──────── RECORDS

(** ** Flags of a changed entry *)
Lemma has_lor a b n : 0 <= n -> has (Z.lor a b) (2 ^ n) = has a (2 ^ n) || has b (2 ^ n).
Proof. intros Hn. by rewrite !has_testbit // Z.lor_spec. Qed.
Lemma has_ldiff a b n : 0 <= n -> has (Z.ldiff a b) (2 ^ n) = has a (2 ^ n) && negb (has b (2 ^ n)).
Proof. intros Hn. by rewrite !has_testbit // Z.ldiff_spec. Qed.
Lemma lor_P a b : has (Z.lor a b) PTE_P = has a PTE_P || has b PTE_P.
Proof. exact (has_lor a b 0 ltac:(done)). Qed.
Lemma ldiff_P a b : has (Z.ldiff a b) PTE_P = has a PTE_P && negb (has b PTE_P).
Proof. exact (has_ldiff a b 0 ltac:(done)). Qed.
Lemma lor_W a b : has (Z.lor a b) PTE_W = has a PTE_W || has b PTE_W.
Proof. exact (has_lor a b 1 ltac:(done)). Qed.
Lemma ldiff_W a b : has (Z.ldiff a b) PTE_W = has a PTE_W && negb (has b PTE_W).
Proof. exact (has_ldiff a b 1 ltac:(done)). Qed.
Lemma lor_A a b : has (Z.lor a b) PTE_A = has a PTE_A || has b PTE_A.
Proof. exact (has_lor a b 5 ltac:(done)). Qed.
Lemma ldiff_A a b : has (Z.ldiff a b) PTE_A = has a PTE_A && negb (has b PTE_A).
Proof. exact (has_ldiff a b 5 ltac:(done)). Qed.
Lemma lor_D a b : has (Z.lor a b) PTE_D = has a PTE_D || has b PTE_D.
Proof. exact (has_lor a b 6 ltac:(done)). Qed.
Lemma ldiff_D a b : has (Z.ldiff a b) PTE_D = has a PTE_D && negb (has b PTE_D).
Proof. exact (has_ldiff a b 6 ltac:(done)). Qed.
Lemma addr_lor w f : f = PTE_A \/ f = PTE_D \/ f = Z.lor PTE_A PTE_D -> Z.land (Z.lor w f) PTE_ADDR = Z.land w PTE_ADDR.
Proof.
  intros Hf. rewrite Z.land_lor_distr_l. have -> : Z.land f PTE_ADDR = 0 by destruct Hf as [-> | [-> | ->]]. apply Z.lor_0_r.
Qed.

────────────────

§ **WHAT NEEDS TO BE DONE**
Return each line of the records above in which the word "ltac" occurs.

§ **TASK SOLUTION**
Proof. exact (has_lor a b 0 ltac:(done)). Qed.
Proof. exact (has_ldiff a b 0 ltac:(done)). Qed.
Proof. exact (has_lor a b 1 ltac:(done)). Qed.
Proof. exact (has_ldiff a b 1 ltac:(done)). Qed.
Proof. exact (has_lor a b 5 ltac:(done)). Qed.
Proof. exact (has_ldiff a b 5 ltac:(done)). Qed.
Proof. exact (has_lor a b 6 ltac:(done)). Qed.
Proof. exact (has_ldiff a b 6 ltac:(done)). Qed.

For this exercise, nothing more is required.